#### Problem to solve
Across these entries, how many lines contain the word "positive"? Answer with only the number.

#### Records for this exercise
Lemma successors_rewired (st : rewrite_state) (n : node) (outs : list node) :
  rewired g0 raw s3_creds_path st ->
  successors (rs_graph st) n = Ok outs ->
  forall to_node, In to_node outs ->
                  In to_node (nodes (rs_graph st)) /\
                  uid to_node < fresh_uid g0.
Proof.
  intros (_ & (_ & _ & Hends) & _ & _ & _ & Hdst & _) Hs to_node Hto.
  destruct (successors_Ok _ _ Hs to_node Hto) as (e & He & _ & <-).
  split; [now apply Hends|now apply Hdst].
Qed.

Lemma rewire_replacement_rewired (item : node * fields)
  (st st' : rewrite_state) :
  In item raw ->
  rewired g0 raw s3_creds_path st ->
  rewire_replacement s3_creds_path item st = Ok st' ->
  rewired g0 raw s3_creds_path st' /\
  absent (rs_graph st') (fst item) /\
  forall x, In x (nodes (rs_graph st)) -> x <> fst item ->
            In x (nodes (rs_graph st')).
Proof.
  intros Hitem Hinv Hrun. destruct item as [replacement cached_files].
  unfold rewire_replacement in Hrun.
  apply bind_Ok_inv in Hrun as (outs & Houts & Hrun).
  apply bind_Ok_inv in Hrun as (st1 & Hloop & Hrun).
  apply bind_Ok_inv in Hrun as (g1 & Hrm & Hrun).
  injection Hrun as <-.
  assert (Hto : forall to_node,
             In to_node outs ->
             In to_node (nodes (rs_graph st)) /\ uid to_node < fresh_uid g0)
    by (eapply successors_rewired; eauto).
  assert (H1 : rewired g0 raw s3_creds_path st1 /\
               forall x, In x (nodes (rs_graph st)) ->
                         In x (nodes (rs_graph st1))).
  { revert Hloop.
    apply (for_each_invariant
             (fun s => rewired g0 raw s3_creds_path s /\
                       forall x, In x (nodes (rs_graph st)) ->
                                 In x (nodes (rs_graph s)))); [|auto].
    intros to_node s s' Hin Hs.
    apply (for_each_invariant
             (fun s => rewired g0 raw s3_creds_path s /\
                       forall x, In x (nodes (rs_graph st)) ->
                                 In x (nodes (rs_graph s)))); [|auto].
    intros c t t' _ [Ht Hmono] Hstep.
    destruct (Hto to_node Hin) as [Hnode Hold].
    assert (H : rewired g0 raw s3_creds_path t' /\
                forall x, In x (nodes (rs_graph t)) ->
                          In x (nodes (rs_graph t')))
      by (eapply rewire_connection_rewired; eauto).
    destruct H as [Ht' Hmono']. split; auto. }
  destruct H1 as [Hinv1 Hmono1].
  split; [now apply rewired_remove_node with (st := st1) (n := replacement)|].
  simpl. split; [eapply remove_node_absent; eauto|].
  intros x Hx Hne. apply remove_node_Ok in Hrm as (_ & -> & _).
  apply filter_In. split; [auto|].
  apply negb_true_iff. now apply node_eqb_neq.
Qed.
(** * Screen-mockup compositor: image geometry and the two-stage orchestrator

    A shallow embedding of [services/geminiService] (the helpers
    [getImageDimensions], [cropToOriginalAspectRatio], [resizeImage],
    [fileToPart] and the exported [generateCompositeImage]) and of the
    [catch] clause of [handleGenerate] in the application component.

    - JavaScript numbers are an interface [JSNumber] with two instances:
      IEEE-754 binary64 ([spec_float] at precision 53), which is what the
      code computes with, and exact rationals [Q], the arithmetic the
      formulas denote.  What holds in any arithmetic is stated for every
      instance; bounds are proved in binary64 at the target the
      orchestrator passes, and in [Q] for every target a canvas accepts
      as a size.
    - The browser (file reader, image decoder, canvas encoder, clock) and
      the hosted model are a record [World] of responses; a settled promise
      is a value of [JsValue + A].
    - The [async] orchestrator runs in a small monad that threads the list
      of helper and model calls it has awaited, so that "this call is never
      issued" is a statement about that list.
    - The application component ([App]: its state, its handlers, the
      effect on [isLoading] and [renderContent]) is a transition system on
      the [useState] cells and the invocations that have not settled;
      [dataURLtoFile] is embedded with its copying loop. *)

From Stdlib Require Import ZArith QArith Qround Qabs Bool List String Ascii Lia Lqa.
From Stdlib Require Import Floats.SpecFloat.
Import ListNotations.

Local Open Scope Z_scope.

(** ** Numbers *)

Class JSNumber (R : Type) := {
  ofZ : Z -> R;                 (* an integer literal or an integer-valued property *)
  ndiv : R -> R -> R;           (* a / b *)
  nmul : R -> R -> R;           (* a * b *)
  nsub : R -> R -> R;           (* a - b *)
  ngt : R -> R -> bool;         (* a > b *)
  toUnsignedLong : R -> Z       (* conversion done by an [unsigned long] attribute setter *)
}.

Declare Scope js_scope.
Delimit Scope js_scope with js.
Infix "/" := ndiv : js_scope.
Infix "*" := nmul : js_scope.
Infix "-" := nsub : js_scope.
Infix ">" := ngt : js_scope.

(** Exact rationals.  The setter conversion drops the fractional part and
    reduces modulo 2^32.  (Division is only used with a nonzero divisor:
    [Qdiv] by zero is 0, where JavaScript gives an infinity or NaN.) *)
Definition Q_toUnsignedLong (q : Q) : Z :=
  (Z.quot (Qnum q) (Zpos (Qden q))) mod 2 ^ 32.

#[export] Instance Q_JSNumber : JSNumber Q := {|
  ofZ := inject_Z;
  ndiv := Qdiv;
  nmul := Qmult;
  nsub := Qminus;
  ngt := fun a b => negb (Qle_bool a b);
  toUnsignedLong := Q_toUnsignedLong
|}.

(** IEEE-754 binary64. *)
Module Binary64.
Definition prec : Z := 53.
Definition emax : Z := 1024.

Definition t := spec_float.

Definition of_Z (z : Z) : t := binary_normalize prec emax z 0 false.

(* integer part of a finite value, sign kept *)
Definition integerPart (x : t) : Z :=
  match x with
  | S754_finite s m e =>
      let a := match e with
               | Zneg p => Z.shiftr (Zpos m) (Zpos p)
               | _ => Z.shiftl (Zpos m) e
               end in
      if s then - a else a
  | _ => 0   (* NaN, infinities and zeros convert to 0 *)
  end.

Definition to_unsigned_long (x : t) : Z := integerPart x mod 2 ^ 32.

(* the rational a finite value denotes *)
Definition to_Q (x : t) : option Q :=
  match x with
  | S754_zero _ => Some 0%Q
  | S754_finite s m e =>
      let a := match e with
               | Zneg p => (Zpos m # Pos.shiftl 1 (Npos p))%Q
               | _ => inject_Z (Z.shiftl (Zpos m) e)
               end in
      Some (if s then Qopp a else a)
  | _ => None
  end.

(* rounding of a mantissa, an exponent and a location to the nearest value *)
Definition round_aux : bool -> Z -> Z -> location -> t :=
  binary_round_aux prec emax.

(* a positive normal value in canonical form: 53 significant bits *)
Definition Normal (x : t) (m : positive) (e : Z) : Prop :=
  x = S754_finite false m e /\ 2 ^ 52 <= Zpos m < 2 ^ 53 /\ -1074 <= e <= 971.
End Binary64.

#[export] Instance Binary64_JSNumber : JSNumber Binary64.t := {|
  ofZ := Binary64.of_Z;
  ndiv := SFdiv Binary64.prec Binary64.emax;
  nmul := SFmul Binary64.prec Binary64.emax;
  nsub := SFsub Binary64.prec Binary64.emax;
  ngt := fun a b => SFltb b a;
  toUnsignedLong := Binary64.to_unsigned_long
|}.
(** * ComfyUI asset generator: a shallow embedding of [comfy_asset_generator.py]

    The script drives a ComfyUI server: it builds a workflow (a JSON
    document), posts it, polls the history endpoint and downloads the first
    image it can get.  The embedding keeps the Python control flow:

    - values are JSON values ([json]); an [Optional] result that Python
      returns as [None] is [JNull] or [None];
    - exceptions are explicit ([res], [try_catch]); an exception that no
      handler of the script catches is the result [Exc];
    - everything the script does not define itself (the server, the clock,
      the file system) is an oracle [Env], asked with the number of
      interactions made so far; a [State] carries the clock, that number and
      the trace of interactions;
    - [time.time()] is an integer number of milliseconds, so the two-minute
      ceiling is 120000 and [time.sleep(1)] asks for 1000;
    - the [while True] loop takes fuel, and [OutOfFuel] is a result of its
      own, never confused with a return. *)

From Stdlib Require Import ZArith List String Ascii Bool Lia Strings.Byte.
From Stdlib Require Import Floats.PrimFloat.
From Stdlib Require Decimal DecimalString DecimalZ DecimalPos DecimalN.
From Stdlib Require Import Sorting.Sorted Sorting.Permutation.
Import ListNotations.

#[local] Set Warnings "-register-all".
#[local] Open Scope string_scope.
#[local] Open Scope Z_scope.

(* ================================================================== *)
(** ** Python values *)

(** What [json.load]/[json.loads] produce.  A [dict] keeps insertion order
    (iteration over [outputs.items()] depends on it) and has unique keys.
    Strings are byte strings holding UTF-8. *)
Inductive json : Type :=
| JNull
| JBool (b : bool)
| JInt (n : Z)
| JFloat (f : float)
| JStr (s : string)
| JArr (l : list json)
| JObj (d : list (string * json)).

Definition dict : Type := list (string * json).

(** The exceptions (all subclasses of [Exception]) the script can meet.
    [OSError] stands for the OS errors other than [FileNotFoundError]
    (permissions, a directory in place of a file, ...), [URLError] for the
    transport errors of [urllib]. *)
Inductive exn : Type :=
| KeyError | TypeError | AttributeError | IndexError | ValueError
| FileNotFoundError | JSONDecodeError | OSError | URLError.

(** Outcome of running a piece of the script. *)
Inductive res (A : Type) : Type :=
| Val (a : A)
| Exc (e : exn)
| OutOfFuel.
Arguments Val {A} a.
Arguments Exc {A} e.
Arguments OutOfFuel {A}.

Definition res_bind {A B} (r : res A) (k : A -> res B) : res B :=
  match r with
  | Val a => k a
  | Exc e => Exc e
  | OutOfFuel => OutOfFuel
  end.

Definition of_reply {A} (r : exn + A) : res A :=
  match r with
  | inl e => Exc e
  | inr a => Val a
  end.
(** * KPI builder seeding scripts: a shallow embedding and its properties

    The repository ships three CSV ingestion scripts:
    - [src/backend/data/seed_sqlite.py]  (module [SeedSqlite] below),
    - [src/seed_sqlite.py]               (module [SeedSqliteMin]),
    - [src/frontend/seed_postgres.py]    (module [SeedPostgres]).

    Python exceptions are modelled by the [result] type, the messages of
    [process_dataframe] by a list of structured log entries returned with
    the frame, the SQLite file and the PostgreSQL connection by explicit
    state passing.  The text conversions of pandas, of Python and of the
    PostgreSQL server are library code: the embedding takes them as
    parameters (classes [PandasText], [PyBuiltins] and [PgServer]). *)

From Stdlib Require Import Ascii String ZArith QArith Qround Lia.
From stdpp Require Import base option list strings gmap pretty.

Set Warnings "-clear-no-such-hyp".

Local Open Scope string_scope.
Local Open Scope list_scope.

(** ** Python values and exceptions *)

Module Py.

Inductive exn :=
| KeyError
| ValueError
| TypeError
| OutOfBoundsDatetime
| OperationalError
| DatabaseError
| FileNotFoundError.

Inductive result (A : Type) :=
| Ok (a : A)
| Raise (e : exn).
Global Arguments Ok {A} a.
Global Arguments Raise {A} e.

Global Instance result_ret : MRet result := @Ok.
Global Instance result_bind : MBind result := fun A B k r =>
  match r with
  | Ok a => k a
  | Raise e => Raise e
  end.
Global Instance result_fmap : FMap result := fun A B f r =>
  match r with
  | Ok a => Ok (f a)
  | Raise e => Raise e
  end.

(** [str.lower()] on the ASCII range; bytes of non-ASCII characters are
    left as they are.  None of the literals the scripts compare against
    contains a letter that is the lower-case form of a non-ASCII
    character, so membership tests after [lower] agree with Python's. *)
Definition lower_ascii (c : ascii) : ascii :=
  let n := nat_of_ascii c in
  if (65 <=? n)%nat && (n <=? 90)%nat then ascii_of_nat (n + 32) else c.

Fixpoint lower (s : string) : string :=
  match s with
  | EmptyString => EmptyString
  | String c s' => String (lower_ascii c) (lower s')
  end.
Lemma combine_rows_cover_second box_a box_b :
  row_start (combine_bounding_boxes box_a box_b) ≤ row_start box_b ∧
  row_start box_b + bb_height box_b
  ≤ row_start (combine_bounding_boxes box_a box_b)
    + bb_height (combine_bounding_boxes box_a box_b).
Proof. cbn; lia. Qed.

(** Boxes with non-negative extents combine to one with non-negative
    extents, so [len] of it never raises. *)
Lemma combine_well_formed box_a box_b :
  well_formed_box box_a → well_formed_box box_b →
  well_formed_box (combine_bounding_boxes box_a box_b).
Proof. unfold well_formed_box; cbn; lia. Qed.

(** When the second box starts on the diagonal ([row_start = col_start]) the
    source computes the union of the specification. *)
Lemma combine_is_union_on_diagonal box_a box_b :
  row_start box_b = col_start box_b →
  combine_bounding_boxes box_a box_b = spec_union box_a box_b.
Proof. intros E. unfold combine_bounding_boxes, spec_union. by rewrite E. Qed.

(** The union of the specification has the properties the claim lists. *)
Lemma spec_union_contains box_a box_b :
  contains_box (spec_union box_a box_b) box_a ∧
  contains_box (spec_union box_a box_b) box_b.
Proof. unfold contains_box; cbn; lia. Qed.

Lemma spec_union_area box_a box_b :
  well_formed_box box_a → well_formed_box box_b →
  bounding_box_len box_a ≤ bounding_box_len (spec_union box_a box_b) ∧
  bounding_box_len box_b ≤ bounding_box_len (spec_union box_a box_b).
Proof.
  unfold well_formed_box, bounding_box_len; cbn.
  intros [Ha Hb] [Hc Hd]; split; apply Z.mul_le_mono_nonneg; lia.
Qed.

(** C1 (code defect): at the boxes a = (row 0, col 5, height 1, width 1) and
    b = (row 0, col 5, height 1, width 3), [combine_bounding_boxes] returns
    the box (row 0, col 5, height 1, width 1): its width is not the maximum
    of origin + extent minus the new origin (that would be 3), it does not
    contain b, and its area 1 is smaller than the area 3 of b. *)
Theorem C1_combine_bounding_boxes_misses_second_box :
  combine_bounding_boxes box_a_example box_b_example
  = Build_bounding_box (Tuple (Label 1) (Label 2)) 0 5 1 1 ∧
  spec_union box_a_example box_b_example
  = Build_bounding_box (Tuple (Label 1) (Label 2)) 0 5 1 3 ∧
  well_formed_box box_a_example ∧ well_formed_box box_b_example ∧
  ¬ contains_box (combine_bounding_boxes box_a_example box_b_example)
      box_b_example ∧
  bounding_box_len (combine_bounding_boxes box_a_example box_b_example)
  < bounding_box_len box_b_example.
Proof.
  repeat split; try (cbn; lia).
  unfold contains_box; cbn; lia.
Qed.

(** ** The pair set and the region set *)

#[local] Instance same_frame_refl : Reflexive same_frame.
Proof. by intros self. Qed.
(** The list [timeframes] of lines 679-684, which the function serialises; each
    dictionary keeps its keys in order. *)
Definition get_available_timeframes : list (list (string * string)) := [
  [("id", "short_term");
   ("name", "Short Term");
   ("description", "Less than 1 year");
   ("suitable_for", "Capital preservation, emergency funds")];
  [("id", "medium_term");
   ("name", "Medium Term");
   ("description", "1-3 years");
   ("suitable_for", "Fixed income, balanced portfolios")];
  [("id", "long_term");
   ("name", "Long Term");
   ("description", "3-10 years");
   ("suitable_for", "Growth, dividend investing")];
  [("id", "very_long");
   ("name", "Very Long Term");
   ("description", "10+ years");
   ("suitable_for", "Aggressive growth, retirement planning")]
]%string.

(** [d[key]] on one of these dictionaries. *)
Definition field (key : string) (d : list (string * string)) : option string :=
  (fun found => snd (snd found)) <$> list_find (fun kv => fst kv = key) d.

End Recommendations.

(** ** Properties of the recommendation engine *)

Section RecommendationFacts.

Import Recommendations.

(** The sum of the [allocation_percent] fields of a list. *)
Definition total_percent (recs : list Recommendation) : Z :=
  foldr Z.add 0 (map allocation_percent recs).

(** A recommendation whose symbol is a key of MARKET_DATA and whose name
    is the one the table gives, with a percentage in (0, 100] and a
    confidence in [0, 1]. *)
Definition well_formed (r : Recommendation) : Prop :=
  md_name <$> MARKET_DATA !! symbol r = Some (name r) /\
  0 < allocation_percent r <= 100 /\
  PrimFloat.leb 0%float (confidence r) = true /\
  PrimFloat.leb (confidence r) 1%float = true.

#[local] Instance well_formed_dec (r : Recommendation) : Decision (well_formed r).
Proof. unfold well_formed. apply _. Defined.

Lemma clamp_bounds (x : Z) : 0 <= clamp x <= 100.
Proof. unfold clamp. lia. Qed.

Lemma by_value_returns {E : Type} (value : E -> string) (members : list E)
    (s : string) (m : E) :
  by_value value members s = Returns m -> value m = s /\ m ∈ members.
Proof.
  unfold by_value.
  destruct (list_find _ members) as [[i m']|] eqn:F; [|discriminate].
  intros [= <-]. apply list_find_Some in F as (Hi & Hv & _).
  split; [exact Hv|]. exact (list_elem_of_lookup_2 _ _ _ Hi).
Qed.

Lemma by_value_raises {E : Type} (value : E -> string) (members : list E)
    (s : string) (e : error) :
  by_value value members s = Raises e ->
  e = Builtin ValueError /\ forall m, m ∈ members -> value m <> s.
Proof.
  unfold by_value.
  destruct (list_find _ members) as [[i m']|] eqn:F; [discriminate|].
  intros [= <-]. split; [reflexivity|].
  apply list_find_None in F. rewrite Forall_forall in F. exact F.
Qed.

Lemma goal_is_member (g : InvestmentGoal) : g ∈ InvestmentGoal_members.
Proof. destruct g; unfold InvestmentGoal_members; set_solver. Qed.

Lemma horizon_is_member (h : TimeHorizon) : h ∈ TimeHorizon_members.
Proof. destruct h; unfold TimeHorizon_members; set_solver. Qed.

(** Every goal and horizon gives a plan: none of the table look-ups
    fails. *)
Lemma generate_recommendations_ok (g : InvestmentGoal) (h : TimeHorizon)
    (capital : float) :
  exists plan, generate_recommendations g h capital = Returns plan.
Proof. destruct g, h; eexists; vm_compute; reflexivity. Qed.

Lemma InvestmentGoal_of_unknown (goal_str : string) :
  (forall g, goal_value g <> goal_str) ->
  InvestmentGoal_of goal_str = Raises (Builtin ValueError).
Proof.
  intros H. destruct (InvestmentGoal_of goal_str) as [g|e] eqn:E.
  - apply by_value_returns in E as [E _]. destruct (H g E).
  - apply by_value_raises in E as [-> _]. reflexivity.
Qed.

Lemma TimeHorizon_of_unknown (horizon_str : string) :
  (forall h, horizon_value h <> horizon_str) ->
  TimeHorizon_of horizon_str = Raises (Builtin ValueError).
Proof.
  intros H. destruct (TimeHorizon_of horizon_str) as [h|e] eqn:E.
  - apply by_value_returns in E as [E _]. destruct (H h E).
  - apply by_value_raises in E as [-> _]. reflexivity.
Qed.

#### Final answer
2